Despite no punctures being seen in any of the free practice sessions or the first race, eight cars suffered from front-left punctures with the most disastrous incident that of Alain Menu’s crash.
“I’m not sure why as it was early in the race and we didn’t have a problem in race one,” said Menu. “So I guess I must have picked some debris on the track but that was a bloody big hit.”
Alex MacDowall and Pasquale Di Sabatino of the independent Bamboo Engineering team also suffered punctures in their Chevrolet Cruzes, with MacDowall joining Menu in the Turn 9 gravel trap whilst Di Sabatino was able to pit and continued on to finish in 15th.
Tiago Monteiro was the first victim in the SR León 1.6T of SUNRED Engineering, going off on lap seven and scooping gravel in the corner and opting to drive into the pits and retire. The two Lukoil Racing Team SEATs of Gabriele Tarquini and Aleksei Dudukalo also suffered punctures and dropped to 14th and 16th after pitting for a new set.
Rob Huff and Yvan Muller both suffered punctures at the end of the final lap, both were able to cross the line in second and eighth respectively having been second and first beforehand.
“We thought we’d done our homework as we knew the challenge would be the front left tyre,” said Chevrolet Motorsport Manager Eric Nève to TouringCarTimes. “We were OK in qualifying and we were OK in race one.
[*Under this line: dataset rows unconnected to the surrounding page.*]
(* ===== verification/VirtioOk.v ===== *)
(** The registers of a virtio device ([src/bus/virtio/virtio.cpp]): what the
    driver can set stays well formed through any sequence of accesses, on
    either transport, and the guest memory a transport reaches is mapped a page
    at a time, as the copies of VirtioCopy.v assume. *)

From stdpp Require Import base numbers list.
From S2P Require Import Prelude Bits Cutils Pci Virtio.
Local Open Scope Z_scope.

(** * Well-formed devices *)

(** A vector is one the function has, or none. *)
Definition vector_ok (count v : Z) : Prop := v = PCI_MSIX_NO_VECTOR \/ 0 <= v < count.
Record queue_wf (count : Z) (q : QueueState) : Prop := {
  qw_ready : ready q = 0 \/ ready q = 1;
  qw_num : exists k, 0 <= k <= 5 /\ num q = 2 ^ k;
  qw_last : inw 16 (last_avail_idx q);
  qw_vector : vector_ok count (msix_vector q);
  qw_addrs : inw 64 (desc_addr q) /\ inw 64 (avail_addr q) /\ inw 64 (used_addr q);
}.

Section Ok.
Context `{R : GuestRam} {T : Type} (ops : VIRTIOType T).

Definition vectors (s : VIRTIODevice T) : Z := fVectorCount (msix (pci_dev s)).
Record virtio_wf (s : VIRTIODevice T) : Prop := {
  vw_count : 0 <= vectors s <= 2048;
  vw_queues : length (queue s) = MAX_QUEUE /\ 0 <= num_queues s <= 8;
  vw_queue : Forall (queue_wf (vectors s)) (queue s);
  vw_config : vector_ok (vectors s) (config_msix_vector s);
  vw_widths : inw 32 (status s) /\ inw 32 (device_features_sel s) /\ inw 32 (driver_features_sel s) /\
    inw 64 (driver_features s) /\ inw 32 (queue_sel s) /\ 0 <= int_status s < 4 /\ inw 32 (device_features s) /\ inw 32 (config_generation s);
  (** what was settled with FEATURES_OK was all offered *)
  vw_features : Z.testbit (status s) 3 = true -> forall i, Z.testbit (driver_features s) i = true ->
    Z.testbit (virtio_offered_features s) i = true;
}.

(** The methods of a device type keep it so. *)
Class TypeOk : Prop := {
  recv_wf : forall s i d r w, virtio_wf s -> virtio_wf (RecvRequest ops s i d r w).1;
  manual_wf : forall s i, virtio_wf s -> virtio_wf (ManualQueueNotify ops s i);
  config_wf : forall s, virtio_wf s -> virtio_wf (ConfigWrite ops s);
  reset_wf : forall s, virtio_wf s -> virtio_wf (Reset ops s);
}.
After the fact you can think that was due to the safety car phase in race one which we didn’t have in race two.”
“All the drivers I have spoken to said the tyres just went bang. Alain had a serious off, and Rob just got away with a little bit more luck than Yvan, as he had his puncture at the last corner and Yvan at the one before that.”
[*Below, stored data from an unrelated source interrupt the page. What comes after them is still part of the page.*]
Lemma req_mask_testbit s i : 0 <= i < 8 ->
  Z.testbit (Z.ldiff (irr s) (imr s)) i = true <-> requested s i.
Proof.
  intros. rewrite Z.ldiff_spec. unfold requested.
  destruct (Z.testbit (irr s) i), (Z.testbit (imr s) i); naive_solver.
Qed.

Lemma pic_get_irq_cases s : pic_wf s ->
  (exists i, 0 <= i < 8 /\ pic_get_irq s = i /\ wants s i) \/
  (pic_get_irq s = -1 /\ forall i, ~ wants s i).
Proof.
  intros Hwf. unfold pic_get_irq. cbv zeta.
  change (if sfnm s && is_master s then _ else _) with (hold_mask s).
  destruct (pic_get_priority_spec s (Z.ldiff (irr s) (imr s))) as [[-> Hz]|(i & Hi & -> & Hb & Hmin)].
  { apply inw_ldiff; [lia|apply Hwf]. }
  { right. split; [done|]. intros i [Hr _]. pose proof Hr as [Hi _].
    apply req_mask_testbit in Hr; [|done]. rewrite Hz, Z.bits_0 in Hr. done. }
  pose proof (rank_range s i). destruct (Z.eqb_spec (rank s i) 8); [lia|].
  rewrite land7, rank_input by done.
  destruct (pic_get_priority_spec s (hold_mask s)) as [[-> Hz]|(j & Hj & -> & Hjb & Hjmin)];
    [by apply inw_hold_mask| |].
  - destruct (Z.ltb_spec (rank s i) 8); [|lia]. left. exists i. split_and!; try lia; try done.
    split_and!; [by apply req_mask_testbit| |].
    + intros k Hk. pose proof Hk as [? _]. apply Hmin; [lia|]. by apply req_mask_testbit.
    + intros k Hk. pose proof Hk as [? _]. apply hold_mask_testbit in Hk; [|done|lia].
      by rewrite Hz, Z.bits_0 in Hk.
  - destruct (Z.ltb_spec (rank s i) (rank s j)) as [Hlt|Hge].
    + left. exists i. split_and!; try lia; try done.
      split_and!; [by apply req_mask_testbit| |].
      * intros k Hk. pose proof Hk as [? _]. apply Hmin; [lia|]. by apply req_mask_testbit.
      * intros k Hk. pose proof Hk as [? _]. apply hold_mask_testbit in Hk; [|done|lia].
        specialize (Hjmin k ltac:(lia) Hk). lia.
    + right. split; [done|]. intros k (Hk & Hk1 & Hk2).
      apply hold_mask_testbit in Hjb; [|done|lia]. specialize (Hk2 j Hjb).
      pose proof Hk as [? _]. apply req_mask_testbit in Hk; [|done]. specialize (Hmin k ltac:(lia) Hk). lia.
Qed.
“What makes me worry is Portimao, because at Portimao we also have three right handers and towards the end the last one is a very long one. OK we’ve been there before, and we’ve punctured there before as well. ”
“Maybe we built up some overconfidence over the weekend,” Nève added, “As there weren’t any alarms before this.”
Rob Huff also suspects the safety car period in race one contributed to the tyres being able to last the first race, with all the Chevrolet drivers saying they made no set-up changes between races.
“I think the only difference between the two races was that the tyres got a good two or three lap rest in the middle of that race, and for sure I think that is the one thing that made a difference,” said Huff.
Ford were the only manufacturer with front-wheel drive cars not so suffer problems in the race, which was to the benefit with James Nash picking up points in race two as well with tenth after having fallen down the order early on and Tom Chilton close behind in second.
“We’re not working the tyre hard enough,” said Arena Team Manager Alan Cole to TouringCarTimes. “We’re still learning. We’re running what (tyre pressures) Yokohama recommend, as we don’t have the experience of everyone else, so we’ll run exactly what Yokohama say we should until we know any better.”